Dove si disputerà Cosenza-Ascoli? Si attende la decisione della Lega Portiere: Milinkovic-Savic o Dragowski

Ascoli-Brescia 1-1 del 21 dicembre: Lanni si fa male e lascia il campo dopo pochi minuti: entra Perucchini (Foto Edo)

di Bruno Ferretti

Terminate le vacanze, i bianconeri dell’Ascoli oggi hanno ripreso gli allenamenti in vista della trasferta di Cosenza, prima di ritorno, domenica 20 (ore 15). Assenti giustificati Ninkovic che ha avuto un giorno di permesso in più, e gli infortunati Zebli e Coly. Ardemagni e Lanni sono in via di guarigione dopo gli esiti confortanti delle ecografie. D’Elia, anche lui alle prese con un problema muscolare, domani torna in gruppo, mentre Ingrosso e Valeau continuano a lavorare a parte.

Ma il 20 gennaio al “San Vito-Marulla” si giocherà? Lo deciderà domani, giovedì, la Lega di B dopo aver valutato le relazioni dei tecnici che sono andati a Cosenza a effettuare il sopralluogo e dell’agronomo della Federcalcio.
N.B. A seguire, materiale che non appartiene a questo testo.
Lemma covers_a_unchanged z a c rs sd :
  base m = a_ m -> 0 <= c -> covers m (fun z a c => a = z) z a c rs ->
  concat (map (resolved m sd) rs) = slice (b_ m) c (zlen (b_ m)) /\ Forall no_conflict rs.
Proof.
  intros Heq Hc H. induction H as [|z a c n rs|z z' a c rs|z z' a a' c c' rs|z z' a a' c c' rs
    |z z' a a' c c' rs|z z' a a' c c' rs]; simpl; subst;
    try (rewrite Heq in *; congruence); try (destruct IHcovers as [IH ?]; [lia|]).
  - by rewrite slice_nil by lia.
  - split; [|by constructor]. rewrite IH, H4. apply tail_slice; auto; lia.
  - by split.
  - split; [|by constructor]. rewrite IH, H2. apply tail_slice; auto; lia.
  - split; [|by constructor]. rewrite IH. apply tail_slice; auto; lia.
Qed.

Lemma covers_b_unchanged z a c rs sd :
  base m = b_ m -> 0 <= a -> covers m (fun z a c => c = z) z a c rs ->
  concat (map (resolved m sd) rs) = slice (a_ m) a (zlen (a_ m)) /\ Forall no_conflict rs.
Proof.
  intros Heq Ha H. induction H as [|z a c n rs|z z' a c rs|z z' a a' c c' rs|z z' a a' c c' rs
    |z z' a a' c c' rs|z z' a a' c c' rs]; simpl; subst;
    try (rewrite Heq in *; congruence); try (destruct IHcovers as [IH ?]; [lia|]).
  - by rewrite slice_nil by lia.
  - split; [|by constructor]. rewrite IH, H3. apply tail_slice; auto; lia.
  - by split.
  - split; [|by constructor]. rewrite IH. apply tail_slice; auto; lia.
  - split; [|by constructor]. rewrite IH. apply tail_slice; auto; lia.
Qed.

Lemma covers_same_change z a c rs sd :
  a_ m = b_ m -> 0 <= a -> covers m (fun z a c => a = c) z a c rs ->
  concat (map (resolved m sd) rs) = slice (a_ m) a (zlen (a_ m)) /\ Forall no_conflict rs.
Proof.
  intros Heq Ha H. induction H as [|z a c n rs|z z' a c rs|z z' a a' c c' rs|z z' a a' c c' rs
    |z z' a a' c c' rs|z z' a a' c c' rs]; simpl; subst;
    try (rewrite Heq in *; congruence); try (destruct IHcovers as [IH ?]; [lia|]).
  - by rewrite slice_nil by lia.
  - split; [|by constructor]. rewrite IH, H3. apply tail_slice; auto; lia.
  - by split.
  - split; [|by constructor]. rewrite IH. apply tail_slice; auto; lia.
Qed.

Lemma minimize_clean rs : Forall no_conflict rs -> minimize m rs = Ok rs.
Proof.
  induction 1 as [|r rs Hr HF IH]; [done|]. simpl. rewrite IH.
  unfold no_conflict in Hr. by destruct r.
Qed.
Contrariamente a quanto sembrava ieri, c’è il rischio che si debba emigrare in un altro campo idoneo ad ospitare partite di Serie B. E nella zona non ce ne sono molti.

Lanni nella palestra del “Picchio Village” con il professor Nazzareno Salvatori che si occupa del recupero degli infortunati

L’Ascoli, intanto, è alle prese con il problema…. numero uno. Il portiere. Ha iniziato il campionato con quattro “guardiani” (il confermato Lanni, e i nuovi Perucchini, Bacci e Scevola) e nulla poteva far immaginare che strada facendo avesse avuto problemi proprio con i portieri. Lanni è partito riserva, poi quando ha giocato riconquistando il posto è stato frenato da due infortuni. Perucchini ha iniziato da titolare ma ha commesso un paio di grossolani errori facendo sorgere dubbi sulla sua affidabilità. Poi Bacci (ha esordito col Crotone) e Scevola. Le cose non sono andate affatto bene con i portieri, Vivarini è stato costretto a cambiare e ricambiare, e probabilmente nessuno sente di avere quella fiducia che, specialmente per un portiere, è elemento fondamentale.  Siamo al mercato di riparazione e l’Ascoli ne cerca uno di piena affidabilità, ma al tempo stesso ne dovrà cedere almeno due di quelli in organico. Si è parlato di Leali in uscita dal Perugia, ma pare sia diretto altrove. Secondo le ultime indiscrezioni nel mirino dell’Ascoli ci sono due portieri stranieri, attualmente riserve in A, ma giovani e con tanta voglia di giocare, anche nella categoria inferiore. Si tratta per Milinkovic-Savic, 23 anni, serbo, rientrato dalla Spal al Torino e di nuovo sul piede di partenza, e per Bartolomiej Dragowski, 22 anni, dodicesimo della Fiorentina e numero uno della Poloni Under 21. Quest’ultimo con i viola ha giocato 3 partite in A e 2 in Coppa Italia. Entrambi i giovani portieri hanno dato la loro disponibilità a trasferirsi ad Ascoli fino a giugno. Sono in corso trattative. In partenza l’esterno Kupisz e il giovane centrocampista Parlati, assai richiesto da squadre di serie C, più il terzino sinistro Mignanelli messo fuori squadra dalla società a inizio stagione.

Ernesto Ferraro

LUTTO BIANCONERO – All’età di 78 anni è mancato Ernesto Ferraro, ex portiere della Del Duca Ascoli in Serie C per due stagioni: 1964-65 e 1965-66. Ferraro, campano di Castellammare di Stabia, prese il posto del compianto Roberto Strulli dopo la tragica morte di quest’ultimo in seguito allo scontro di gioco nel derby con la Samb al “Ballarin”. Appesi i guantoni al chiodo, Ferraro divenne uno scopritore di portieri, una specie di mago, che ha forgiato nella scuola Napoli della sua Castellammare lanciandoli verso il grande calcio. Gli ultimi in odine di tempo sono i fratelli Gianluigi e Antonio Donnarumma che sono di Castellammare come lui e ora al Milan. Prima di loro l’ex Napoli Iezzo, De Lucia che ha giocato con Parma e Livorno, Mirante attualmente alla Roma. «Il primo – ricordava Ferraro in una intervista di qualche anno fa – fu però Massimo Cacciatori quando io ero il numero uno ad Ascoli, nel tempo libero insegnavo il mestiere a lui che era un ragazzino».